▶ [Directions]
Gather each line in the entries that includes the string "right".

▶ [Data to use]
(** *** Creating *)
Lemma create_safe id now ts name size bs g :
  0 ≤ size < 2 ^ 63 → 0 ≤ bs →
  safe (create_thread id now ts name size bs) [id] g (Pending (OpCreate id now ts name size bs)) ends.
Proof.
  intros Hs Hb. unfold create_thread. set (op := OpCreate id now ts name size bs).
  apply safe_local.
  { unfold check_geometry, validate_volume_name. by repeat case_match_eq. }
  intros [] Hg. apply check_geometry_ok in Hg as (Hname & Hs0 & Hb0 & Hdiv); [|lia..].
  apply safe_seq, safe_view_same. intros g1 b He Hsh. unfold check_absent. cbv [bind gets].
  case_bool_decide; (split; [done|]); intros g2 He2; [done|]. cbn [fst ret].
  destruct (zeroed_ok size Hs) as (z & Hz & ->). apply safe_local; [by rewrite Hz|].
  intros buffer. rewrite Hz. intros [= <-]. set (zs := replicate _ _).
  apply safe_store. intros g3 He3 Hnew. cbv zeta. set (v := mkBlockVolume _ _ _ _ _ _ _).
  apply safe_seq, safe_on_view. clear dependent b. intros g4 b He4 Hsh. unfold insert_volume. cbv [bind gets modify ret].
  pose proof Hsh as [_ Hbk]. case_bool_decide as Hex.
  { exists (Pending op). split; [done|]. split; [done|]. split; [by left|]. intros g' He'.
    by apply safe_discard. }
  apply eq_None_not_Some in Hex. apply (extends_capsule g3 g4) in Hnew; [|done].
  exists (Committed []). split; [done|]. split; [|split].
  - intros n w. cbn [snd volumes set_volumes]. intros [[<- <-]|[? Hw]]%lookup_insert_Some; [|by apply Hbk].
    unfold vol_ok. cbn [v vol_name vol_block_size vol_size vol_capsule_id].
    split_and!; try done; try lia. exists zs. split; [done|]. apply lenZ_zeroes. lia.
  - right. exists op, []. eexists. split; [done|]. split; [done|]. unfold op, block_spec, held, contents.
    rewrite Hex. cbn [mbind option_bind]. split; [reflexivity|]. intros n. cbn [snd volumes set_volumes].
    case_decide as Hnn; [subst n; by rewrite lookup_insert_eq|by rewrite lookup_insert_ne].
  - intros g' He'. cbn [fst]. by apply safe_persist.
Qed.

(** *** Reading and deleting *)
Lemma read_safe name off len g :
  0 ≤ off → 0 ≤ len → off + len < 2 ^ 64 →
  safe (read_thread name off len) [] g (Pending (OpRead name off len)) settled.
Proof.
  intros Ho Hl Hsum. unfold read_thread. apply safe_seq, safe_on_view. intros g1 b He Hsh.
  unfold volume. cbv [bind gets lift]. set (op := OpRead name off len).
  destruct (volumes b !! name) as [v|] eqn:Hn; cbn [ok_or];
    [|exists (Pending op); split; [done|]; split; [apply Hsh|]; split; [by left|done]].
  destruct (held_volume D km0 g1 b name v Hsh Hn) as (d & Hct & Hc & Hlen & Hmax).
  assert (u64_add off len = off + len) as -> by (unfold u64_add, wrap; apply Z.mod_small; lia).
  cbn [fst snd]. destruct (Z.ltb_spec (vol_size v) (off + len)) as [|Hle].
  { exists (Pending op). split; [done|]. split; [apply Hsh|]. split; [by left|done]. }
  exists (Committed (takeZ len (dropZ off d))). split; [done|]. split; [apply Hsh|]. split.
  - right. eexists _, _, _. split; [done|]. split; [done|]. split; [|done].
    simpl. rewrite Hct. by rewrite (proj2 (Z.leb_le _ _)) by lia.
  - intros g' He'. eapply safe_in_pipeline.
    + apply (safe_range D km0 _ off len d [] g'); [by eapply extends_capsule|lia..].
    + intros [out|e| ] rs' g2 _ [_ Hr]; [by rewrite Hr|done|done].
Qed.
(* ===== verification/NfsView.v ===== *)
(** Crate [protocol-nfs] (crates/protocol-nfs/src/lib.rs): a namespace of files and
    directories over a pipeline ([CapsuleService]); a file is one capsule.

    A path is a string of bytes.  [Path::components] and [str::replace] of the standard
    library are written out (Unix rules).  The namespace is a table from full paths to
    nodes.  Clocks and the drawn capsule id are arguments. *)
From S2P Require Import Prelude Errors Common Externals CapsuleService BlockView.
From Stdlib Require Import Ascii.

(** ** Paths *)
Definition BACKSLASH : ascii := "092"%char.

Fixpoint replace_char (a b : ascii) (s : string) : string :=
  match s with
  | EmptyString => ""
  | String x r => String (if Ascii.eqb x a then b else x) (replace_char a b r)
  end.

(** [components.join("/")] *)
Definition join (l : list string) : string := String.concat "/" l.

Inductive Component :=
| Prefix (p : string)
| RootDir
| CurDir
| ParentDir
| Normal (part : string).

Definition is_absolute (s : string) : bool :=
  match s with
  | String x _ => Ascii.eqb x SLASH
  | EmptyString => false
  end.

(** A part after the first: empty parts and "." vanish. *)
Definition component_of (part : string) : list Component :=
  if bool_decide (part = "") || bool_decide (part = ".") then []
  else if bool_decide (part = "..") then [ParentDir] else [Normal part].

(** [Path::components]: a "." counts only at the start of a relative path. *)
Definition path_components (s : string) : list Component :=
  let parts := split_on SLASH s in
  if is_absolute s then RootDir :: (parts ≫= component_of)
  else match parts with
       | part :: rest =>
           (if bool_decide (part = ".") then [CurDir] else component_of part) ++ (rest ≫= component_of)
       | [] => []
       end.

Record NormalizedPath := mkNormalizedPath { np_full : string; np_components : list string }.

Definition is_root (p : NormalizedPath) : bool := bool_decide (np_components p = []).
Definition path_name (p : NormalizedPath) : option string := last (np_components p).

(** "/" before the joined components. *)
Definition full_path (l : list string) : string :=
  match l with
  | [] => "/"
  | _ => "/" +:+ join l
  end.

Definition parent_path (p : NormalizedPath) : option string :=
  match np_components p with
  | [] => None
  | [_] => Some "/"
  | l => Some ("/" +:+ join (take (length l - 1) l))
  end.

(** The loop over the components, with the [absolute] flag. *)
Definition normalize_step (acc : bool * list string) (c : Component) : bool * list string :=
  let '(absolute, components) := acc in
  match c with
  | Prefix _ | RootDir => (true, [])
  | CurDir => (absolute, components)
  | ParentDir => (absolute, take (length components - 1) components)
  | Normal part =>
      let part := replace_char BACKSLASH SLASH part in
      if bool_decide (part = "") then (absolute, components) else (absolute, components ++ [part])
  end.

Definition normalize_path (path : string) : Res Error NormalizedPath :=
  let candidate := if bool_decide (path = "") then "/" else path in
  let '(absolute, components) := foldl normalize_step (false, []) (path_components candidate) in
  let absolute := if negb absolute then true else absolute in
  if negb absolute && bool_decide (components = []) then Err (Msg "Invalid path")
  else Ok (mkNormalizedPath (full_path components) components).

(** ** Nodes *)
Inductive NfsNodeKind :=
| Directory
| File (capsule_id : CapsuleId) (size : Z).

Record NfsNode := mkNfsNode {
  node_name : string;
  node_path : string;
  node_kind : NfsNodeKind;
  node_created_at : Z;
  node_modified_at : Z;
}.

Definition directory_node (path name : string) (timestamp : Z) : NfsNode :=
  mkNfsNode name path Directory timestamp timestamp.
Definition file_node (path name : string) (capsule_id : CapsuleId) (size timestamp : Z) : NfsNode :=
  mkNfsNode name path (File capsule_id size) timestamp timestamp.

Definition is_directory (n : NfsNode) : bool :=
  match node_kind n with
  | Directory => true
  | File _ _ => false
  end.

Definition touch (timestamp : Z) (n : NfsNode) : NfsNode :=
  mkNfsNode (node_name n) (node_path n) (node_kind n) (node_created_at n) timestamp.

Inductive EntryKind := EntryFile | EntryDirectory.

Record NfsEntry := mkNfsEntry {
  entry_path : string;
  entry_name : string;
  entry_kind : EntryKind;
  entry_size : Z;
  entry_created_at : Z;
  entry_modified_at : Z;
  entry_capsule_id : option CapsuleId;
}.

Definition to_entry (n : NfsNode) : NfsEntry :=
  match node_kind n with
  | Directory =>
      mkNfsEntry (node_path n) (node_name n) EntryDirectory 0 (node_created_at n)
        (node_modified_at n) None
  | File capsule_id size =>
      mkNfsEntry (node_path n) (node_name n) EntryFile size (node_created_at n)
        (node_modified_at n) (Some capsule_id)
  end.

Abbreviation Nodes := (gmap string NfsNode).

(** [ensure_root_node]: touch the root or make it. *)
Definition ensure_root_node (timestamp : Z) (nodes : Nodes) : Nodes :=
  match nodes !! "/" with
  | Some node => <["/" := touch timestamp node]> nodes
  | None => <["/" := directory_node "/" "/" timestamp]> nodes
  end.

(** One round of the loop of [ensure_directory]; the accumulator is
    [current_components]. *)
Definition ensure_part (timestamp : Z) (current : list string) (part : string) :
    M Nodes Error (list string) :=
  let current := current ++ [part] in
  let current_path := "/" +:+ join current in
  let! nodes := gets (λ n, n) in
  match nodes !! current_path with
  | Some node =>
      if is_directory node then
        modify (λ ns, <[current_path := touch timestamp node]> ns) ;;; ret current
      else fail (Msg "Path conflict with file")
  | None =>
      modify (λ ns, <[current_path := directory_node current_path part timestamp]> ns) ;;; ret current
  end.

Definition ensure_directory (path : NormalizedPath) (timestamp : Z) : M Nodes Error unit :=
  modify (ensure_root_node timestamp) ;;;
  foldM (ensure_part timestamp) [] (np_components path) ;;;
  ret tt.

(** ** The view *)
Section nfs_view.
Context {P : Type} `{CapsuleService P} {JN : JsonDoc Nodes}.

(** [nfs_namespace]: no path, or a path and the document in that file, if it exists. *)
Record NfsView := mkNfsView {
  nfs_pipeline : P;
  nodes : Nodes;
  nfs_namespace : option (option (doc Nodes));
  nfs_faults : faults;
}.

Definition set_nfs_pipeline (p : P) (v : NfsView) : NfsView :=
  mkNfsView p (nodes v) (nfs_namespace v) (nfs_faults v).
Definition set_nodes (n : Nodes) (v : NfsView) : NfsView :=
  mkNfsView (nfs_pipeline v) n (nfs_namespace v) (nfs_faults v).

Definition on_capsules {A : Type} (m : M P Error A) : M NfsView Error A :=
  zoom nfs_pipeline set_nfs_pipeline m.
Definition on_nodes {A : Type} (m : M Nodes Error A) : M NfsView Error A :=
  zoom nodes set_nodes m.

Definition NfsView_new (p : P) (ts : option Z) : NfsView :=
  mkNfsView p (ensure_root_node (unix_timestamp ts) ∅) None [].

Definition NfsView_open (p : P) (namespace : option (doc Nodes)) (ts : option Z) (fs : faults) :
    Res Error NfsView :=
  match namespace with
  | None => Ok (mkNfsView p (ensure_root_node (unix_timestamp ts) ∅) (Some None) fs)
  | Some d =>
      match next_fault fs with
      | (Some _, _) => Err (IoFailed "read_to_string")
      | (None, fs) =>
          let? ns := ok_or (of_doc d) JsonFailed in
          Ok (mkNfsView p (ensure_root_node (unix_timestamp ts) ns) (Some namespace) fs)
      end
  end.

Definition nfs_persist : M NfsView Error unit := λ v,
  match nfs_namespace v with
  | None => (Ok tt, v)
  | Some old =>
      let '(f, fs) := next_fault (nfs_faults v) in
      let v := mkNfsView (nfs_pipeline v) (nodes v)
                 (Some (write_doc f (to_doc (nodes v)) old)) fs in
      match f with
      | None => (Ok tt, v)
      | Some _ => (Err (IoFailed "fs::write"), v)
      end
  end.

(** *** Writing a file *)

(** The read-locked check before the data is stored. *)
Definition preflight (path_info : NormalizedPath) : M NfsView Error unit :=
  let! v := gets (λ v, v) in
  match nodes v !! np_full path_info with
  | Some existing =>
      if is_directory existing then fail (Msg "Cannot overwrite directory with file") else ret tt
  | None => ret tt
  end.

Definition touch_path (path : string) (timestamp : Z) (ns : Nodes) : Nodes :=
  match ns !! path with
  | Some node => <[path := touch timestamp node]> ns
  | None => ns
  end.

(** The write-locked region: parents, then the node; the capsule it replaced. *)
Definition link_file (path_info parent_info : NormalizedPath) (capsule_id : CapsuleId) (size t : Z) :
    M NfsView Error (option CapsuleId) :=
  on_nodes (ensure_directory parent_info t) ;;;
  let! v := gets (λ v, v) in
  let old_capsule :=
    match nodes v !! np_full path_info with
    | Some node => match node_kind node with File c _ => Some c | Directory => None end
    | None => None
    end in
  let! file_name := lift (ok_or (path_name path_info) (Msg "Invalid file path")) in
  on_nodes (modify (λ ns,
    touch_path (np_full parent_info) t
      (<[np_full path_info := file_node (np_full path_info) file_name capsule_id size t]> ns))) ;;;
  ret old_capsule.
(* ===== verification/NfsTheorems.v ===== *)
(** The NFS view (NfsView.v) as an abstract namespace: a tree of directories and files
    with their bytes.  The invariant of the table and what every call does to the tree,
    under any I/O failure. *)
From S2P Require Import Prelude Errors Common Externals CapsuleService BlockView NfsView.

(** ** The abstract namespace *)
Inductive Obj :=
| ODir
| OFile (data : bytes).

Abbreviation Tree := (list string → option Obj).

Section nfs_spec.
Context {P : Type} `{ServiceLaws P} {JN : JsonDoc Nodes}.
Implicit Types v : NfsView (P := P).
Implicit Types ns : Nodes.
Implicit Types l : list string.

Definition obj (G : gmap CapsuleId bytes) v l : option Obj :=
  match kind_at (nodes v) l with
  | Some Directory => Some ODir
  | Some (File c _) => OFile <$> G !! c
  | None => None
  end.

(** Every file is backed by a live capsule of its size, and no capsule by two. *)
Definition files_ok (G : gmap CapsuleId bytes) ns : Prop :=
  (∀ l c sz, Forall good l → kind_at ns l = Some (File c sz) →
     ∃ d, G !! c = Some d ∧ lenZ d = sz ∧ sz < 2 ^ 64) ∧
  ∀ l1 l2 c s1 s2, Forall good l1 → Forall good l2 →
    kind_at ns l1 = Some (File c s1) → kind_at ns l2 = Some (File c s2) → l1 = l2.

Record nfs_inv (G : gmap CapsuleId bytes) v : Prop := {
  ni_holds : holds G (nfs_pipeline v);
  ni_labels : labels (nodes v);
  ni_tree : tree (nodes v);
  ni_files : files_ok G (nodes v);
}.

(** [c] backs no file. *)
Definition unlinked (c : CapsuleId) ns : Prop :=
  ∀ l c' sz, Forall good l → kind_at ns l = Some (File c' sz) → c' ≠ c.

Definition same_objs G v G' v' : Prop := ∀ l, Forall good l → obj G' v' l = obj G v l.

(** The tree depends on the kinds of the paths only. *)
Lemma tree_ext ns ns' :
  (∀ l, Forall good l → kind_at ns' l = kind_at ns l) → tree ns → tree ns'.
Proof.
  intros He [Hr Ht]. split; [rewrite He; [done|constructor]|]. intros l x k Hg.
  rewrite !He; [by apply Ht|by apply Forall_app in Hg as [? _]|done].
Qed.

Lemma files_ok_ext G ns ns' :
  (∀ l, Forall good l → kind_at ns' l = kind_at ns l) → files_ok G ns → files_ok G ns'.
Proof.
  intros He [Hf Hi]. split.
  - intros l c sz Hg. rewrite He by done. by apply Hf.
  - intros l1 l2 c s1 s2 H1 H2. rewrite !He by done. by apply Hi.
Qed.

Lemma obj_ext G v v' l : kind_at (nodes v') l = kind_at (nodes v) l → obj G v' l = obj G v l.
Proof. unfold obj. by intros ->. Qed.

▶ [Written response]
  - right. exists op, []. eexists. split; [done|]. split; [done|]. unfold op, block_spec, held, contents.
  - right. eexists _, _, _. split; [done|]. split; [done|]. split; [|done].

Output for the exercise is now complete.